By Diane DiPiero, Northern Ohio Live

When Carl Quagliata, owner of the newly renovated Giovanni’s Ristorante, opened his restaurant twenty-five years ago, the place was busy. “But for the last ten years, there wasn’t much growth. We weren’t drawing in younger people,” Quagliata says.

Quagliata, who also owns Tuscany, an Italian restau- rant at Eaton Place, was certain Giovanni’s decor was at the heart of the matter. “It looked like an old-fashioned restaurant,” he says. “It was time for a change.”

Located in an office building in Beachwood, the restaurant’s original interior was boxy – the entrance contained a small foyer, interrupted by a coatroom. Elements like a massive chandelier in the middle of the dining area accentuated the space’s low ceilings.

Designer Paula Jo Boykin, ASID, IIDA, of Cleveland’s Spectrum Design Services, and her design team, Kelli Gamertsfelder, ASID, and design-architect Curt Smock, envisioned a restaurant steeped in Italian tradition but in tempo with current trends, like ultra-comfortable seating, ambient lighting and options for formal and casual dining.

“It’s Tuscan 2001,” Boykin says.

This sophisticated look begins when patrons open the newly installed burnished-brown door that, with its ornate dings, calls to mind a venerable home on a narrow cobblestone street in Florence. Standing in the entrance, diners find themselves bathed in elegant tones of gold, basil and sage.

Poured concrete columns frame the two primary areas: the bar (which also has seating for dinner) on the left and the dining room on the right. Behind the maitre d’s desk, a massive brass cappuccino maker is surrounded by a wall of built-in niches holding wine from the restaurant’s collection. Luscious textures abound – from the velvet draperies at the entrance to the leatherette seats in the main dining area. Alabaster half-dome light fixtures on the ceiling and frosted wall sconces add to the warm golden glow. Rows of built-in wine racks line the walls above the long banquette in the main dining room, creating visual appeal and functionality.

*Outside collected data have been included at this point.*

(** C9: when the Gateway call inside checkUserSubscription resolves, the
    result is never [null]: it is a HelixUserSubscription built from
    [data[0]], which is [undefined] when the data list is empty. *)
Theorem checkUserSubscription_resolved_unguarded user broadcaster (w : World) page s :
  let call :=
    (_client,
     {| type := Some Helix;
        url := "subscriptions/user";
        scope := Some "user:read:subscriptions";
        query := {[ "broadcaster_id" := QString (extractUserId broadcaster);
                    "user_id" := QString (extractUserId user) ]} |}) in
  respond call (Async.remote w) = (Resolved page, s) →
  checkUserSubscription user broadcaster w
  = (Resolved (js_value (new_HelixUserSubscription
                           (js_index (Helix.data page) 0) _client)),
     Async.after w call s)
  ∧ fst (checkUserSubscription user broadcaster w) ≠ Resolved js_null
  ∧ (Helix.data page = [] →
     checkUserSubscription user broadcaster w
     = (Resolved (js_value (new_HelixUserSubscription js_undefined _client)),
        Async.after w call s)).
Proof.
  intros call Hr.
  assert (Hrun : checkUserSubscription user broadcaster w
                 = (Resolved (js_value (new_HelixUserSubscription
                                          (js_index (Helix.data page) 0) _client)),
                    Async.after w call s)).
  { unfold Helix.checkUserSubscription, Async.try_catch.
    now rewrite (callApi_bind_resolved _ _ _ _ _ _ Hr). }
  rewrite Hrun. repeat split.
  - simpl. intros H. inversion H.
  - intros ->. reflexivity.
Qed.

(** [getSubscriptionsForUsers] on a resolved call: one decoded entity per
    raw item. *)
Lemma getSubscriptionsForUsers_run broadcaster users (w : World) page s :
  let call :=
    (_client,
     {| url := "subscriptions";
        scope := Some "channel:read:subscriptions";
        type := Some Helix;
        query := {[ "broadcaster_id" := QString (extractUserId broadcaster);
                    "user_id" := QStrings (extractUserId <$> users) ]} |}) in
  respond call (Async.remote w) = (Resolved page, s) →
  getSubscriptionsForUsers broadcaster users w
  = (Resolved ((λ d, new_HelixSubscription d _client) <$> Helix.data page),
     Async.after w call s).
Proof.
  intros call Hr. unfold Helix.getSubscriptionsForUsers.
  now rewrite (callApi_bind_resolved _ _ _ _ _ _ Hr).
Qed.

(** [_getSubscriptionEvents] on a resolved call. *)
Lemma _getSubscriptionEvents_run by_ id (w : World) page s :
  let call :=
    (_client,
     {| type := Some Helix;
        url := "subscriptions/events";
        scope := Some "channel:read:subscriptions";
        query := {[ Helix.EventsBy_key by_ := QString id ]} |}) in
  respond call (Async.remote w) = (Resolved page, s) →
  Helix._getSubscriptionEvents respond _client by_ id w
  = (Resolved (Helix.createPaginatedResult page new_HelixSubscriptionEvent _client),
     Async.after w call s).
Proof.
  intros call Hr. unfold Helix._getSubscriptionEvents.
  now rewrite (callApi_bind_resolved _ _ _ _ _ _ Hr).
Qed.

“We added wood beams on the ceiling to give the room a different expanse,” Bov_ kin says. “It’s like you’re sitting in a great wine cellar.” The walls are covered in a seamless vinyl that oozes weathered hues of gold and ocher. “It offers tons of texture. Plus the vinyl is very practical in a restaurant setting.” Boykin adds.

Options for private dining were an important consideration in the renovation. A cozy nook between the bar and main dining room can be cordoned off with lush velvet draperies. An existing space at the far end of the restaurant has glass doors to separate it from the rest of the space while still offering an open atmosphere.

The room’s richly paneled walls are decorated with Picasso prints, mostly from his Cubist period. “He’s an Italian hero, so he fits in well in an Italian restaurant,” Boykin says.

In the more casual bar area, reproductions of European posters set a whimsical mood above commodious U-shaped booths. Animal-print stools outline the bar, which boasts a sleek and seductive black granite top and carved corbels with a grape motif.

Even a bar in an upscale restaurant must have a television. (How else would Indians, Browns or Cavs fans know how their team was faring?) But Boykin blended it in with the decor, framing it in one of the same gilded frames used for the Picasso prints in the private dining room.

Boykin also opened up the bar area and used elements such as green velvet upholstery to tie it in with the rest of the restaurant. “You can come in dressed casually and feel very comfortable sitting here,” she says. “And you can still feel part of what’s going on in the main dining room.”